2014-10-31 18:50 ET - News Release

Mr. Kyle Stevenson reports

SEAWAY ENERGY SERVICES CLARIFIES REVISED TERMS FOR THE ACQUISITION OF PEEPPL MEDIA INC.

Seaway Energy Services Inc. announced on April 23, 2014, that it had entered into a non-binding, arm's-length letter of intent with Peeppl Media Inc. pursuant to which Seaway will acquire all of the issued and outstanding securities of Peeppl in exchange for common shares in the capital of Seaway, and Peeppl will become a wholly owned subsidiary of Seaway. As a result of the negotiation of the definitive agreement between Seaway and Peeppl, the terms of the transaction have been modified to those terms initially announced on April 23, 2014, and Seaway wishes to clarify the terms of the transaction, including adjustment of the previously announced 34-cent-per-share transaction price.

In accordance with the terms of a share exchange agreement negotiated among the parties subsequent to announcement of the LOI, prior to closing of the transaction, Seaway will have completed a one new for three old consolidation of its common share capital (as announced by news release on Aug. 27, 2014). On closing of the transaction, Seaway will purchase all of the issued and outstanding securities of Peeppl in exchange for 9,999,994 postconsolidation common shares of Seaway at a deemed price of 45 cents per share for an aggregate consideration of $4,499,997.30.

With respect to the revised transaction price and by way of clarification, trading in the common shares of Seaway was halted on April 16, 2014, on announcement by Seaway of the LOI with Peeppl.
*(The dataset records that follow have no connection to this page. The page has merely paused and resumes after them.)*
(** The node found is the one with the id. *)
Lemma closest_at n t id : shaped n 1 t -> 0 < id -> id <= n ->
  exists d u im c0 c1, closest (level id) id t = Node id d u im c0 c1 /\ node_at id t = Some (d, u, im).
Proof.
  intros Hs Hid Hn. pose proof Hs as Hs1. rewrite <- (level_shift id Hid) in Hs1. destruct (closest_in n id (level id) t Hs1 Hid Hn) as [Hc Hnn].
  pose proof (put_upd n id (fun x => x) (level id) t Hs1 Hid Hn) as Hput. rewrite level_shift in Hput by done.
  assert (shaped n 1 (upd_closest (level id) id (fun x => x) t)) as Hs2 by (eapply put_shaped; [done|lia|done|lia|lia|done]).
  pose proof (put_node_at _ _ _ _ _ _ _ _ Hput ltac:(lia) Hs Hs2 ltac:(done) id) as Hat. rewrite Z.eqb_refl in Hat.
  assert (forall k t, upd_closest k id (fun x => x) t = t) as Hidt.
  { induction k as [|k IH]; intros x; [done|]. destruct x as [|i d u im c0 c1]; [done|]. cbn [upd_closest]. destruct (_ =? 0); [destruct c0|destruct c1]; by rewrite ?IH. }
  rewrite Hidt in Hat. destruct (closest (level id) id t) as [|i d u im c0 c1]; [done|]. destruct Hc as (-> & _). exists d, u, im, c0, c1. split; [done|].
  rewrite Hat. simpl. by rewrite Z.eqb_refl.
Qed.

Section Blocks.
Context {henv : HtEnv} {hlaws : HtLaws}.

(** ** Contents *)

(** The block [i] of the file: what storage holds for it in the version its node names, decrypted. *)
Definition contents (t : tee_fs_htree) (s : gmap key (list Z)) (i : Z) : option (list Z) :=
  match image_at (BLOCK_NUM_TO_NODE_ID i) (root t) with
  | None => None
  | Some im =>
      match s !! (TEE_FS_HTREE_TYPE_BLOCK, i, bver im) with
      | None => None
      | Some c => if lenZ c =? Z.of_nat block_size then gcm_dec (fek t) (iv im) (enc_fek (head t) ++ iv im) c (tag im) else None
      end
  end.

Lemma contents_same t t' s s' i : same_file t t' -> same_blocks s s' -> contents t' s' i = contents t s i.
Proof.
  intros [Hd _ Hf He] Hb. unfold contents. pose proof (same_data_at (BLOCK_NUM_TO_NODE_ID i) _ _ Hd) as Hat.
  destruct (image_at _ (root t)) as [im|], (image_at _ (root t')) as [im'|]; try done. destruct Hat as (-> & -> & ->). by rewrite Hb, Hf, He.
Qed.

(** Reading a block. *)
Lemma read_block_runs t n i st sd ev : shaped n 1 (root t) -> 0 <= i -> i + 1 <= n -> i + 1 < UINT_MAX -> 0 < Z.of_nat block_size ->
  runs (tee_fs_htree_read_block i)
    (fun r s => cur s = Some t /\ stor s = st /\ contents t st i = Some r)
    (fun e s => cur s = None /\ stor s = st /\ (ev = [] -> e = TEE_ERROR_CORRUPT_OBJECT /\ contents t st i = None))
    (mk_fs (Some t) st sd ev).
Proof.
  intros Hs Hi Hn Hu Hbs. unfold tee_fs_htree_read_block. apply runs_bind. unfold opened. apply runs_bind, runs_get, runs_guard; [done|]. intros _.
  apply runs_closing. apply runs_bind. unfold get_block_node, BLOCK_NUM_TO_NODE_ID. apply runs_bind. apply (runs_get_node_in _ _ n); [lia|done|done|].
  apply runs_ret. apply runs_bind, runs_find_closest; [lia|]. destruct (closest_at n (root t) (i + 1) Hs ltac:(lia) Hn) as (d & u & im & c0 & c1 & -> & Hat).
  unfold block_vers. cbn [image_of]. fold (bver im). unfold contents, image_at, BLOCK_NUM_TO_NODE_ID. rewrite Hat. cbn [fmap option_fmap option_map snd].
  apply runs_bind, runs_rpc_read.
  - intros data ev1 L1 Hdata Hlen. apply runs_bind, runs_ht. unfold authenc_decrypt. apply runs_bind, runs_ext_call.
    + intros ev2 L2. apply runs_bind, runs_ht. cbn [authenc_aad]. destruct (st !! _) as [c|]; simpl in Hdata; subst data; [|unfold lenZ in Hlen; simpl in Hlen; lia].
      rewrite (proj2 (Z.eqb_eq _ _) Hlen). destruct (gcm_dec _ _ _ _ _) as [p|] eqn:Eg.
      * apply runs_ret. done.
      * apply runs_err. done.
    + intros Hne e ev' He. split; [done|]. split; [done|]. intros ->. by destruct (Hne (L1 eq_refl)).
  - intros e ev' H1 H2. split; [done|]. split; [done|]. intros Hev. destruct (H2 Hev) as [-> Hl]. split; [done|].
    destruct (st !! _) as [c|]; [|done]. simpl in Hl. by rewrite (proj2 (Z.eqb_neq _ _)).
Qed.

(** ** Writing a block *)

(** What a write makes of the node of its block, with the iv [v] and tag [g]. *)
Definition rewritten (v g : list Z) (n : htree_node) : htree_node :=
  set_updated (set_iv_tag v g (set_iv_tag v (tag (image_of (flip_block n))) (flip_block n))).

Definition rewritten_image (v g : list Z) (u : bool) (im : node_image) : node_image :=
  mk_image (hash im) v g (if u then flags im else Z.lxor (flags im) HTREE_NODE_COMMITTED_BLOCK).

Lemma rewritten_node v g i d u im c0 c1 : rewritten v g (Node i d u im c0 c1) = Node i true true (rewritten_image v g u im) c0 c1.
Proof. unfold rewritten, rewritten_image. by destruct u. Qed.

Lemma flip_local : local flip_block.
Proof. intros i d u im c0 c1. destruct u; simpl; eauto. Qed.
Lemma iv_tag_local v f : local (fun n => set_iv_tag v (f n) n).
Proof. intros i d u im c0 c1. simpl. eauto. Qed.
Lemma updated_local : local set_updated.
Proof. intros i d u im c0 c1. simpl. eauto. Qed.

Lemma local_compose f g : local f -> local g -> local (fun x => f (g x)).
Proof. intros Hf Hg i d u im c0 c1. destruct (Hg i d u im c0 c1) as (? & ? & ? & ->). apply Hf. Qed.

Lemma rewritten_ok v g u im : length v = 16%nat -> length g = 16%nat -> image_ok im -> image_ok (rewritten_image v g u im).
Proof. intros Hv Hg [H1 H2 H3 H4]. split; try done. unfold rewritten_image. cbn [flags]. destruct u; [done|]. by apply (lxor_u16 _ 0). Qed.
The closing price of Seaway's shares on April 16 was 34 cents. Trading resumed on Aug. 19, 2014, concurrent with the announcement by Seaway of the engagement of PI Financial Corp. as agent for a $2-million brokered financing on terms to be determined among the parties. Following resumption of trading on Aug. 19, the Seaway shares traded at 17 cents over the period Aug. 20 to 29. The 17-cent postresumption trading price as adjusted for the proposed one-for-three consolidation resulted in a price of 51 cents per share, which, less the 20-per-cent discount allowed by TSX Venture Exchange policy, equates to a price of 40.8 cents per share. The parties determined that a 45-cent financing price (being within the discounted market price allowed by the TSX Venture Exchange) is more reflective of the market price of Seaway's shares postresumption of trading and the proposed consolidation and, thus, a more feasible price for the financing on which to base the transaction.

The transaction, including the proposed consolidation and brokered financing, is subject to acceptance by the TSX Venture Exchange. In particular, the company will be required to meet the exchange's continued listing requirements upon completion of a consolidation. There is no guarantee that exchange acceptance of a consolidation will be given or that the company will meet the exchange's continued listing requirements upon completion.

We seek Safe Harbor.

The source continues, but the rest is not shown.